Exercise: Output each record exactly. Leave none out.

Source records:
Fixpoint flat_map_string (f : ascii -> string) (s : string) : string :=
  match s with
  | EmptyString => EmptyString
  | String c t => f c ++ flat_map_string f t
  end.

Definition repr_str (s : string) : string :=
  let quote :=
    if contains squote s && negb (contains dquote s) then dquote else squote in
  quote ++ flat_map_string (repr_char quote) s ++ quote.

Fixpoint py_repr (v : json) : string :=
  match v with
  | JNull => "None"
  | JBool b => if b then "True" else "False"
  | JInt n => str_of_Z n
  | JStr s => repr_str s
  | JList l => "[" ++ String.concat ", " (map py_repr l) ++ "]"
  | JDict d =>
      "{" ++ String.concat ", "
               (map (fun kv => repr_str (fst kv) ++ ": " ++ snd kv)
                    (visible [] (map (fun kv => (fst kv, py_repr (snd kv))) d)))
          ++ "}"
  end.

(** [str(v)], which an f-string applies to a field without format spec *)
Definition py_str (v : json) : string :=
  match v with
  | JStr s => s
  | _ => py_repr v
  end.

(** [v[:n]] *)
Definition py_slice_to (n : nat) (v : json) : res json :=
  match v with
  | JStr s => Ok (JStr (slice_to n s))
  | JList l => Ok (JList (firstn n l))
  | _ => Raise TypeError
  end.

(** [f"{v:<n}"]: only a str (or a number, which a slice never yields)
    accepts the format spec. *)
Definition py_format_left (n : nat) (v : json) : res string :=
  match v with
  | JStr s => Ok (ljust n s)
  | _ => Raise TypeError
  end.

(** [json.dumps(v, indent=2)] *)
Definition json_char (c : ascii) : string :=
  let s := String c EmptyString in
  if String.eqb s dquote then backslash ++ dquote
  else if String.eqb s backslash then backslash ++ backslash
  else if code c =? 10 then backslash ++ "n"
  else if code c =? 13 then backslash ++ "r"
  else if code c =? 9 then backslash ++ "t"
  else if code c =? 8 then backslash ++ "b"
  else if code c =? 12 then backslash ++ "f"
  else if (code c <? 32) || (127 <=? code c)
       then backslash ++ "u00" ++ hex_digit (code c / 16) ++ hex_digit (code c mod 16)
  else s.

Definition json_quote (s : string) : string :=
  dquote ++ flat_map_string json_char s ++ dquote.

Definition indent_of (level : nat) : string := repeat_string "  " level.

Fixpoint dumps (level : nat) (v : json) : string :=
  match v with
  | JNull => "null"
  | JBool b => if b then "true" else "false"
  | JInt n => str_of_Z n
  | JStr s => json_quote s
  | JList l =>
      match l with
      | [] => "[]"
      | _ =>
          "[" ++ nl ++ indent_of (S level)
          ++ String.concat ("," ++ nl ++ indent_of (S level))
               (map (dumps (S level)) l)
          ++ nl ++ indent_of level ++ "]"
      end
  | JDict d =>
      match d with
      | [] => "{}"
      | _ =>
          "{" ++ nl ++ indent_of (S level)
          ++ String.concat ("," ++ nl ++ indent_of (S level))
               (map (fun kv => json_quote (fst kv) ++ ": " ++ snd kv)
                    (visible [] (map (fun kv => (fst kv, dumps (S level) (snd kv))) d)))
          ++ nl ++ indent_of level ++ "}"
      end
  end.

Definition json_dumps (v : json) : string := dumps 0 v.

(** [dt.isoformat()] *)
Definition pad (width : nat) (n : Z) : string :=
  let s := str_of_Z n in
  repeat_string "0" (width - String.length s) ++ s.

(** The year of a day counted from 0001-01-01 (day 0). *)
Definition year_of_day (day : Z) : Z :=
  let n400 := day / 146097 in
  let r400 := day mod 146097 in
  let n100 := Z.min (r400 / 36524) 3 in
  let r100 := r400 - n100 * 36524 in
  let n4 := r100 / 1461 in
  let r4 := r100 mod 1461 in
  let n1 := Z.min (r4 / 365) 3 in
  400 * n400 + 100 * n100 + 4 * n4 + n1 + 1.

Fixpoint month_of (y rest : Z) (m : nat) (fuel : nat) : Z * Z :=
  match fuel with
  | O => (Z.of_nat m, rest)
  | S k =>
      if rest <? days_in_month y (Z.of_nat m) then (Z.of_nat m, rest)
      else month_of y (rest - days_in_month y (Z.of_nat m)) (S m) k
  end.

Definition isoformat (dt : datetime) : string :=
  let day := dt / US_PER_DAY in
  let us := dt mod US_PER_DAY in
  let y := year_of_day day in
  let '(m, d) := month_of y (day - days_before_year y) 1 11 in
  let secs := us / 1000000 in
  let frac := us mod 1000000 in
  pad 4 y ++ "-" ++ pad 2 m ++ "-" ++ pad 2 (d + 1) ++ "T"
  ++ pad 2 (secs / 3600) ++ ":" ++ pad 2 (secs / 60 mod 60) ++ ":"
  ++ pad 2 (secs mod 60)
  ++ (if frac =? 0 then "" else "." ++ pad 6 frac).

Section Formatting.

Variable utcoffset : Z -> Z.

Definition iso_or_null (parsed : option datetime) : json :=
  match parsed with
  | Some dt => JStr (isoformat dt)
  | None => JNull
  end.

Definition _get_storage_mode (item : json) : res string :=
  artifact <- py_get item "artifact" (JDict []) ;;
  dl <- py_get artifact "directLakeMode" JNull ;;
  if truthy dl then Ok "DirectLake"
  else
    sm <- py_get artifact "storageMode" JNull ;;
    if py_eq_int sm 1 then Ok "Import"
    else if py_eq_int sm 2 then Ok "DirectQuery"
    else Ok "Unknown".

Definition _get_refresh_time (item : json) : res json :=
  refresh_time <- py_get item "lastRefreshTime" JNull ;;
  if truthy refresh_time then
    dt <- _parse_odata_date utcoffset refresh_time ;; Ok (iso_or_null dt)
  else
    artifact <- py_get item "artifact" (JDict []) ;;
    upper_spelling <- py_get artifact "LastRefreshTime" JNull ;;
    refresh_time <-
      (if truthy upper_spelling then Ok upper_spelling
       else py_get artifact "lastRefreshTime" JNull) ;;
    if truthy refresh_time then
      dt <- _parse_odata_date utcoffset refresh_time ;; Ok (iso_or_null dt)
    else
      updated <- py_get artifact "lastUpdatedDate" JNull ;;
      if truthy updated then
        dt <- _parse_odata_date utcoffset updated ;; Ok (iso_or_null dt)
      else Ok JNull.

Solution to this exercise:
Fixpoint flat_map_string (f : ascii -> string) (s : string) : string :=
  match s with
  | EmptyString => EmptyString
  | String c t => f c ++ flat_map_string f t
  end.

Definition repr_str (s : string) : string :=
  let quote :=
    if contains squote s && negb (contains dquote s) then dquote else squote in
  quote ++ flat_map_string (repr_char quote) s ++ quote.

Fixpoint py_repr (v : json) : string :=
  match v with
  | JNull => "None"
  | JBool b => if b then "True" else "False"
  | JInt n => str_of_Z n
  | JStr s => repr_str s
  | JList l => "[" ++ String.concat ", " (map py_repr l) ++ "]"
  | JDict d =>
      "{" ++ String.concat ", "
               (map (fun kv => repr_str (fst kv) ++ ": " ++ snd kv)
                    (visible [] (map (fun kv => (fst kv, py_repr (snd kv))) d)))
          ++ "}"
  end.

(** [str(v)], which an f-string applies to a field without format spec *)
Definition py_str (v : json) : string :=
  match v with
  | JStr s => s
  | _ => py_repr v
  end.

(** [v[:n]] *)
Definition py_slice_to (n : nat) (v : json) : res json :=
  match v with
  | JStr s => Ok (JStr (slice_to n s))
  | JList l => Ok (JList (firstn n l))
  | _ => Raise TypeError
  end.

(** [f"{v:<n}"]: only a str (or a number, which a slice never yields)
    accepts the format spec. *)
Definition py_format_left (n : nat) (v : json) : res string :=
  match v with
  | JStr s => Ok (ljust n s)
  | _ => Raise TypeError
  end.

(** [json.dumps(v, indent=2)] *)
Definition json_char (c : ascii) : string :=
  let s := String c EmptyString in
  if String.eqb s dquote then backslash ++ dquote
  else if String.eqb s backslash then backslash ++ backslash
  else if code c =? 10 then backslash ++ "n"
  else if code c =? 13 then backslash ++ "r"
  else if code c =? 9 then backslash ++ "t"
  else if code c =? 8 then backslash ++ "b"
  else if code c =? 12 then backslash ++ "f"
  else if (code c <? 32) || (127 <=? code c)
       then backslash ++ "u00" ++ hex_digit (code c / 16) ++ hex_digit (code c mod 16)
  else s.

Definition json_quote (s : string) : string :=
  dquote ++ flat_map_string json_char s ++ dquote.

Definition indent_of (level : nat) : string := repeat_string "  " level.

Fixpoint dumps (level : nat) (v : json) : string :=
  match v with
  | JNull => "null"
  | JBool b => if b then "true" else "false"
  | JInt n => str_of_Z n
  | JStr s => json_quote s
  | JList l =>
      match l with
      | [] => "[]"
      | _ =>
          "[" ++ nl ++ indent_of (S level)
          ++ String.concat ("," ++ nl ++ indent_of (S level))
               (map (dumps (S level)) l)
          ++ nl ++ indent_of level ++ "]"
      end
  | JDict d =>
      match d with
      | [] => "{}"
      | _ =>
          "{" ++ nl ++ indent_of (S level)
          ++ String.concat ("," ++ nl ++ indent_of (S level))
               (map (fun kv => json_quote (fst kv) ++ ": " ++ snd kv)
                    (visible [] (map (fun kv => (fst kv, dumps (S level) (snd kv))) d)))
          ++ nl ++ indent_of level ++ "}"
      end
  end.

Definition json_dumps (v : json) : string := dumps 0 v.

(** [dt.isoformat()] *)
Definition pad (width : nat) (n : Z) : string :=
  let s := str_of_Z n in
  repeat_string "0" (width - String.length s) ++ s.

(** The year of a day counted from 0001-01-01 (day 0). *)
Definition year_of_day (day : Z) : Z :=
  let n400 := day / 146097 in
  let r400 := day mod 146097 in
  let n100 := Z.min (r400 / 36524) 3 in
  let r100 := r400 - n100 * 36524 in
  let n4 := r100 / 1461 in
  let r4 := r100 mod 1461 in
  let n1 := Z.min (r4 / 365) 3 in
  400 * n400 + 100 * n100 + 4 * n4 + n1 + 1.

Fixpoint month_of (y rest : Z) (m : nat) (fuel : nat) : Z * Z :=
  match fuel with
  | O => (Z.of_nat m, rest)
  | S k =>
      if rest <? days_in_month y (Z.of_nat m) then (Z.of_nat m, rest)
      else month_of y (rest - days_in_month y (Z.of_nat m)) (S m) k
  end.

Definition isoformat (dt : datetime) : string :=
  let day := dt / US_PER_DAY in
  let us := dt mod US_PER_DAY in
  let y := year_of_day day in
  let '(m, d) := month_of y (day - days_before_year y) 1 11 in
  let secs := us / 1000000 in
  let frac := us mod 1000000 in
  pad 4 y ++ "-" ++ pad 2 m ++ "-" ++ pad 2 (d + 1) ++ "T"
  ++ pad 2 (secs / 3600) ++ ":" ++ pad 2 (secs / 60 mod 60) ++ ":"
  ++ pad 2 (secs mod 60)
  ++ (if frac =? 0 then "" else "." ++ pad 6 frac).

Section Formatting.

Variable utcoffset : Z -> Z.

Definition iso_or_null (parsed : option datetime) : json :=
  match parsed with
  | Some dt => JStr (isoformat dt)
  | None => JNull
  end.

Definition _get_storage_mode (item : json) : res string :=
  artifact <- py_get item "artifact" (JDict []) ;;
  dl <- py_get artifact "directLakeMode" JNull ;;
  if truthy dl then Ok "DirectLake"
  else
    sm <- py_get artifact "storageMode" JNull ;;
    if py_eq_int sm 1 then Ok "Import"
    else if py_eq_int sm 2 then Ok "DirectQuery"
    else Ok "Unknown".

Definition _get_refresh_time (item : json) : res json :=
  refresh_time <- py_get item "lastRefreshTime" JNull ;;
  if truthy refresh_time then
    dt <- _parse_odata_date utcoffset refresh_time ;; Ok (iso_or_null dt)
  else
    artifact <- py_get item "artifact" (JDict []) ;;
    upper_spelling <- py_get artifact "LastRefreshTime" JNull ;;
    refresh_time <-
      (if truthy upper_spelling then Ok upper_spelling
       else py_get artifact "lastRefreshTime" JNull) ;;
    if truthy refresh_time then
      dt <- _parse_odata_date utcoffset refresh_time ;; Ok (iso_or_null dt)
    else
      updated <- py_get artifact "lastUpdatedDate" JNull ;;
      if truthy updated then
        dt <- _parse_odata_date utcoffset updated ;; Ok (iso_or_null dt)
      else Ok JNull.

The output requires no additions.